• Action item
Among the records that follow, set down only the lines from the one containing "Lemma carries_replay_ok w" to the one containing "intros Hd Ho Hn Hb. split; [done|..].", both included, exactly.

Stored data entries
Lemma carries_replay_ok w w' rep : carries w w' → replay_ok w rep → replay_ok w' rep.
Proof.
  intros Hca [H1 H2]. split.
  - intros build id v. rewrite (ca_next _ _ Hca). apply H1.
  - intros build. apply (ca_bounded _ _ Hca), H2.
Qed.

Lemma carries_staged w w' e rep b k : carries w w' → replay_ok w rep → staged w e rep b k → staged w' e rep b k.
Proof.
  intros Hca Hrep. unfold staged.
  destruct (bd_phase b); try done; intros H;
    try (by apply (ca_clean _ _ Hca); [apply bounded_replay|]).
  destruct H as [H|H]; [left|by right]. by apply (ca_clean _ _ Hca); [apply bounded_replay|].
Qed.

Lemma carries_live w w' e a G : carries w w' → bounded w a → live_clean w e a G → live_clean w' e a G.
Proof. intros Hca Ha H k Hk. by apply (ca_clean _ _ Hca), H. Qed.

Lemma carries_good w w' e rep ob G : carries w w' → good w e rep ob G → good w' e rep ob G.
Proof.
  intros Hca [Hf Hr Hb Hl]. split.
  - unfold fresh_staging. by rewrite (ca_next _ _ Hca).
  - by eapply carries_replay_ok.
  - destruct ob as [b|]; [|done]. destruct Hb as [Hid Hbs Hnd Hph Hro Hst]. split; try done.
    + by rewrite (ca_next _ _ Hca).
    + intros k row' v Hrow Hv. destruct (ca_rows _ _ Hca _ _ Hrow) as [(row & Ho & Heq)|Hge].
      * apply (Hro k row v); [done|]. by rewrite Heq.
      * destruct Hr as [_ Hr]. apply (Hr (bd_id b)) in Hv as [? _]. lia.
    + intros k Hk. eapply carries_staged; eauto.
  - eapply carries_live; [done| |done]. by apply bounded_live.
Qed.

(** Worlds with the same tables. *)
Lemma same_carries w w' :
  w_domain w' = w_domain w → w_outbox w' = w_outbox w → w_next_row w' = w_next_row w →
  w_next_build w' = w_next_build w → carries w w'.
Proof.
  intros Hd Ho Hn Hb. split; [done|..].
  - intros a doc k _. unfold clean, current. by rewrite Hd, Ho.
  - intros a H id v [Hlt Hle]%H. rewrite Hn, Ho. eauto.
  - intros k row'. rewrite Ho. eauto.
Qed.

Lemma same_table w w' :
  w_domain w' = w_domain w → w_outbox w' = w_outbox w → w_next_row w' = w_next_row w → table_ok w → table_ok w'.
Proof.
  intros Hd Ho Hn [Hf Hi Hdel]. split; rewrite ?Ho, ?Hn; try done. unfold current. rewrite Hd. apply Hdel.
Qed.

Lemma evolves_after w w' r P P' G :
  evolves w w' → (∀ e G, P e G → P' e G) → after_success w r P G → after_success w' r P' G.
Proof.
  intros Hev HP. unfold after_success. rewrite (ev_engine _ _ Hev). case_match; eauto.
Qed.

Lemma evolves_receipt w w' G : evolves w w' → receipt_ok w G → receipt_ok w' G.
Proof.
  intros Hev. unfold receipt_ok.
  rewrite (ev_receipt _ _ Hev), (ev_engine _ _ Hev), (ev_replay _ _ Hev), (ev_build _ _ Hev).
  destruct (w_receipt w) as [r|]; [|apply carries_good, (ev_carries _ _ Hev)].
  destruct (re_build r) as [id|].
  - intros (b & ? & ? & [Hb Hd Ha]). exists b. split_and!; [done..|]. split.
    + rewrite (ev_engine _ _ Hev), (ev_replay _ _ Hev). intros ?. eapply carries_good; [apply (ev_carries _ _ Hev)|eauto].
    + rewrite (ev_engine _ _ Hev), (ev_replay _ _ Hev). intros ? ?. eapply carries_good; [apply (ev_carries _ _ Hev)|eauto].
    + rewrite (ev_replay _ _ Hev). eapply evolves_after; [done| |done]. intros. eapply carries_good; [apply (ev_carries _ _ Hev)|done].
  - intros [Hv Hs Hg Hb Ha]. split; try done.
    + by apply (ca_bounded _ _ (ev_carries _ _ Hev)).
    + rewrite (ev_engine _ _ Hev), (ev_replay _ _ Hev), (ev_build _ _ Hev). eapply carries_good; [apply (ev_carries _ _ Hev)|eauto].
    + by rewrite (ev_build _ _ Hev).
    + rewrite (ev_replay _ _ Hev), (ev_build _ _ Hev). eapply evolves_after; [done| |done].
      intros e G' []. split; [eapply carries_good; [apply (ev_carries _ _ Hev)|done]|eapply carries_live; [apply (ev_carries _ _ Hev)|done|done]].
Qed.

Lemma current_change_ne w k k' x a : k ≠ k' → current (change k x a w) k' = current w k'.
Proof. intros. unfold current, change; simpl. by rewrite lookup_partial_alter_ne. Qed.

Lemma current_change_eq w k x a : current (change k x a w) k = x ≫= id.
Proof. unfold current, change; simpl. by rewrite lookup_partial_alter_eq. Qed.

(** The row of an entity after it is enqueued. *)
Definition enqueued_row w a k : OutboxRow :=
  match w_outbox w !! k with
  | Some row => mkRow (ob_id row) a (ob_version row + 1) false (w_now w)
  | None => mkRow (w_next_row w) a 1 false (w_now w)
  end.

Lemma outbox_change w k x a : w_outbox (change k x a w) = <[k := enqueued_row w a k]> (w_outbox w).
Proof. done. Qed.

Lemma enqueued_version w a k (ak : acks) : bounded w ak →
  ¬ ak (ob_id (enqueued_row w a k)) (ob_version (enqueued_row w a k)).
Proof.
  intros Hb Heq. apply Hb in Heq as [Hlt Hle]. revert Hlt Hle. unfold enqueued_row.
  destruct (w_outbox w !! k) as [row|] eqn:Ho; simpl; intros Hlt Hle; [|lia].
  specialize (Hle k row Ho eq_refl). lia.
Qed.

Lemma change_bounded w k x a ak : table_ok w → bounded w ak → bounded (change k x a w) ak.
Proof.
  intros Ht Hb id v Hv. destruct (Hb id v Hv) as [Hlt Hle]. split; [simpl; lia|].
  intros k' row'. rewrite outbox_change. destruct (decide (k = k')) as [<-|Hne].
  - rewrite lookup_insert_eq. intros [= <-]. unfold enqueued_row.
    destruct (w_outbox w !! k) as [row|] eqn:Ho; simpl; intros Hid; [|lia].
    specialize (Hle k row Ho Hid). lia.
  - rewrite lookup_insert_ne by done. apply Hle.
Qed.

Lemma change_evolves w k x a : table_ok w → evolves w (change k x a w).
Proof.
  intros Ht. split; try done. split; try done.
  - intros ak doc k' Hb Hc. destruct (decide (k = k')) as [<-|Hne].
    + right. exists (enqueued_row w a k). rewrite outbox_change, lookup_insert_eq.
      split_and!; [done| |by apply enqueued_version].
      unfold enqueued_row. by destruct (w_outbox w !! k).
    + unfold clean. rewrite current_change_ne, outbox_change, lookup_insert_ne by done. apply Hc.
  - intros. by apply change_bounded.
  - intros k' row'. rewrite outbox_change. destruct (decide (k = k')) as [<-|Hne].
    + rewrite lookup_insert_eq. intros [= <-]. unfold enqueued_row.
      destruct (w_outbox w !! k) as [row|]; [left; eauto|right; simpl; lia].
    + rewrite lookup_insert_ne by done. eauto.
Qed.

...

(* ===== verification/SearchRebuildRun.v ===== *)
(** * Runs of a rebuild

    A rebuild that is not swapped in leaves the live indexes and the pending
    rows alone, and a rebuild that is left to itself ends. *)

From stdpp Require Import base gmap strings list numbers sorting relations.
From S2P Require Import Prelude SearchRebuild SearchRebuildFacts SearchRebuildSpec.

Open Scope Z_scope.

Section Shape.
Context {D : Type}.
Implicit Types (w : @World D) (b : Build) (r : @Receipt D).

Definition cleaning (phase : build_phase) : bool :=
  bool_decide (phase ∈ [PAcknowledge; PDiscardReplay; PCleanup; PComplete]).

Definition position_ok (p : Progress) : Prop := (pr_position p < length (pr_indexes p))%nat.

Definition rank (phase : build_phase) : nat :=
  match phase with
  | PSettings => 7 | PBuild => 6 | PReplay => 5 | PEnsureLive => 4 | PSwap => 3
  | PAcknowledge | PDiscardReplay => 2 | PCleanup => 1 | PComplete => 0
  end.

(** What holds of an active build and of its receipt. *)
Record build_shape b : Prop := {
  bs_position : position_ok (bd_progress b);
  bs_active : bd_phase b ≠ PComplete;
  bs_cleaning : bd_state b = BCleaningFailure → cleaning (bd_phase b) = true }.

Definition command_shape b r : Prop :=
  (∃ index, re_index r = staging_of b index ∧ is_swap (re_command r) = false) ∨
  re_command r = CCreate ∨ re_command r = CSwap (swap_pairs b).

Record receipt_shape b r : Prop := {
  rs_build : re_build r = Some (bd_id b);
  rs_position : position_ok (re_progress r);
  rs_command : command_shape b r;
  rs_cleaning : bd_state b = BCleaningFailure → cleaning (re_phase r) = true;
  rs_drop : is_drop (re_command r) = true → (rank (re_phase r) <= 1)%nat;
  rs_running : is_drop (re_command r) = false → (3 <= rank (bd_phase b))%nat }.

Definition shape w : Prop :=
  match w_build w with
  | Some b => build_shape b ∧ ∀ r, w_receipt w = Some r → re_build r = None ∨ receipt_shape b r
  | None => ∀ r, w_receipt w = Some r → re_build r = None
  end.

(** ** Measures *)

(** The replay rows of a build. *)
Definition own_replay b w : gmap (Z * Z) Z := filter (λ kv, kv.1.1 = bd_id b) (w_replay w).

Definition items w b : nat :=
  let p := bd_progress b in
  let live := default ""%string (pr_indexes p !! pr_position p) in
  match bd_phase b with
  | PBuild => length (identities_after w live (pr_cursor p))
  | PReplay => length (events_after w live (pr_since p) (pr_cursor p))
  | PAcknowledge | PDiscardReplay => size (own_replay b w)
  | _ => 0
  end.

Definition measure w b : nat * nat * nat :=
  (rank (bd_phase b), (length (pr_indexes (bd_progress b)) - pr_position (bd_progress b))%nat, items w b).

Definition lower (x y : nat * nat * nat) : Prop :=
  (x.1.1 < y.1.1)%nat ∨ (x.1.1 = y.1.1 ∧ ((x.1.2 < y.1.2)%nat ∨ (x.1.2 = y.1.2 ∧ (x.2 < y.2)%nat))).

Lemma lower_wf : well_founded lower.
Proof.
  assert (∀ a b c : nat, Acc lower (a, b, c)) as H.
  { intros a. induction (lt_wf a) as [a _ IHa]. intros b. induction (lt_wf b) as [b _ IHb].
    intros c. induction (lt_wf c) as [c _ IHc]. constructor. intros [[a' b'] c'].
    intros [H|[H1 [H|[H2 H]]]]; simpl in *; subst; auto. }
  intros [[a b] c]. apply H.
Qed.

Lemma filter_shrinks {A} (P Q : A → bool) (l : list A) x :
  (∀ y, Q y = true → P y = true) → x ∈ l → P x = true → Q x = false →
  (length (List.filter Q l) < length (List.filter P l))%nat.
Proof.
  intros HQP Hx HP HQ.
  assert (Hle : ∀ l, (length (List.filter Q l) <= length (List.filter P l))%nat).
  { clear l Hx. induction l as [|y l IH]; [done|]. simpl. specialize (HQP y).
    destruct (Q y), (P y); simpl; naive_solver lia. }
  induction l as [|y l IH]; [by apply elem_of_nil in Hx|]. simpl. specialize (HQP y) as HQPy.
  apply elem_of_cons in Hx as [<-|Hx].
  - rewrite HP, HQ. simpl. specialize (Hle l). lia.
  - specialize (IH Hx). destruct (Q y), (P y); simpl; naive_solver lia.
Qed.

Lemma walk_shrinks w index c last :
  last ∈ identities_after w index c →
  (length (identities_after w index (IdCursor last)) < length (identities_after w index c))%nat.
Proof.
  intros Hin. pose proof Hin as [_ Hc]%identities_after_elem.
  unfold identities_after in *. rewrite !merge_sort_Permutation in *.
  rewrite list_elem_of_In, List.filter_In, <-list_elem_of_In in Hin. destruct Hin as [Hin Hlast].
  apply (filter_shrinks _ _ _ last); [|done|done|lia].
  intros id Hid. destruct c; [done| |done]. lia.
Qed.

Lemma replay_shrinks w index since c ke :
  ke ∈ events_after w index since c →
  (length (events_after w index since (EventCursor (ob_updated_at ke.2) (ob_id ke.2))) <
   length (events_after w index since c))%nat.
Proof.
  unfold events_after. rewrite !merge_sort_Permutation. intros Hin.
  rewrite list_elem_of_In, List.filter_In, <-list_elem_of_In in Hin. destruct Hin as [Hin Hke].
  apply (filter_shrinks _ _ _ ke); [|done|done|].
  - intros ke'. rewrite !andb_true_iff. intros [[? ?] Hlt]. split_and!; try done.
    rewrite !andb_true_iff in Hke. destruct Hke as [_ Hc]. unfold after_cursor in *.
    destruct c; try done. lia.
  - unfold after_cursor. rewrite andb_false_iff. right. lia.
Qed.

==

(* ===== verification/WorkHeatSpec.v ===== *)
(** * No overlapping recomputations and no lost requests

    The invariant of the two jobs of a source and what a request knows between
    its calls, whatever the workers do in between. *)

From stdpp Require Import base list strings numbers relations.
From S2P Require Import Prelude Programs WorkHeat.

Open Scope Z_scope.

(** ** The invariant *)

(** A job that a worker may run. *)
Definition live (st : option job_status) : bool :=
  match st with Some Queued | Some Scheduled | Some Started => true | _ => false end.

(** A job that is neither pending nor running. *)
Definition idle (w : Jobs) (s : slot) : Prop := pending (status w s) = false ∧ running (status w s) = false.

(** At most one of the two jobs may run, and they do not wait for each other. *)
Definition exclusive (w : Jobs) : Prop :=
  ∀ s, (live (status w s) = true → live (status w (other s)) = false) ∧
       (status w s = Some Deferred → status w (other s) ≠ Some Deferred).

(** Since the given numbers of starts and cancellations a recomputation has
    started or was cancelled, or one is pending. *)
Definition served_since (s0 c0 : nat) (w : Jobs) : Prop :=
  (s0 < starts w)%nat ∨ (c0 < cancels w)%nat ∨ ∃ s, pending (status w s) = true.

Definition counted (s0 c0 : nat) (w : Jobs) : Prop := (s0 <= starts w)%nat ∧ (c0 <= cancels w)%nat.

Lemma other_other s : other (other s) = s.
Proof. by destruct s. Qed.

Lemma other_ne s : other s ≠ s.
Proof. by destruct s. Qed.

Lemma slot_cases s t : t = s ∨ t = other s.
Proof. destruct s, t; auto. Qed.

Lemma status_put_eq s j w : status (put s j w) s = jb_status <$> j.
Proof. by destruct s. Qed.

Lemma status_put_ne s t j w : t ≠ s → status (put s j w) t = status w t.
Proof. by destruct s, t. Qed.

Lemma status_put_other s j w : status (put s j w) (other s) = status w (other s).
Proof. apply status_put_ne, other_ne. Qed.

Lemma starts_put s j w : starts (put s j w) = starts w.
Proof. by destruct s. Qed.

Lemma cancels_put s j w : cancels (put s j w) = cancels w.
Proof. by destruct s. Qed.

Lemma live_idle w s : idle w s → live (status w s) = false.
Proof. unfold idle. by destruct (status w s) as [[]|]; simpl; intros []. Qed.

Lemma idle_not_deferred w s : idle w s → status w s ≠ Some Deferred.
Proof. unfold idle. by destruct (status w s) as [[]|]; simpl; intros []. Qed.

• Response to the exercise
Lemma carries_replay_ok w w' rep : carries w w' → replay_ok w rep → replay_ok w' rep.
Proof.
  intros Hca [H1 H2]. split.
  - intros build id v. rewrite (ca_next _ _ Hca). apply H1.
  - intros build. apply (ca_bounded _ _ Hca), H2.
Qed.

Lemma carries_staged w w' e rep b k : carries w w' → replay_ok w rep → staged w e rep b k → staged w' e rep b k.
Proof.
  intros Hca Hrep. unfold staged.
  destruct (bd_phase b); try done; intros H;
    try (by apply (ca_clean _ _ Hca); [apply bounded_replay|]).
  destruct H as [H|H]; [left|by right]. by apply (ca_clean _ _ Hca); [apply bounded_replay|].
Qed.

Lemma carries_live w w' e a G : carries w w' → bounded w a → live_clean w e a G → live_clean w' e a G.
Proof. intros Hca Ha H k Hk. by apply (ca_clean _ _ Hca), H. Qed.

Lemma carries_good w w' e rep ob G : carries w w' → good w e rep ob G → good w' e rep ob G.
Proof.
  intros Hca [Hf Hr Hb Hl]. split.
  - unfold fresh_staging. by rewrite (ca_next _ _ Hca).
  - by eapply carries_replay_ok.
  - destruct ob as [b|]; [|done]. destruct Hb as [Hid Hbs Hnd Hph Hro Hst]. split; try done.
    + by rewrite (ca_next _ _ Hca).
    + intros k row' v Hrow Hv. destruct (ca_rows _ _ Hca _ _ Hrow) as [(row & Ho & Heq)|Hge].
      * apply (Hro k row v); [done|]. by rewrite Heq.
      * destruct Hr as [_ Hr]. apply (Hr (bd_id b)) in Hv as [? _]. lia.
    + intros k Hk. eapply carries_staged; eauto.
  - eapply carries_live; [done| |done]. by apply bounded_live.
Qed.

(** Worlds with the same tables. *)
Lemma same_carries w w' :
  w_domain w' = w_domain w → w_outbox w' = w_outbox w → w_next_row w' = w_next_row w →
  w_next_build w' = w_next_build w → carries w w'.
Proof.
  intros Hd Ho Hn Hb. split; [done|..].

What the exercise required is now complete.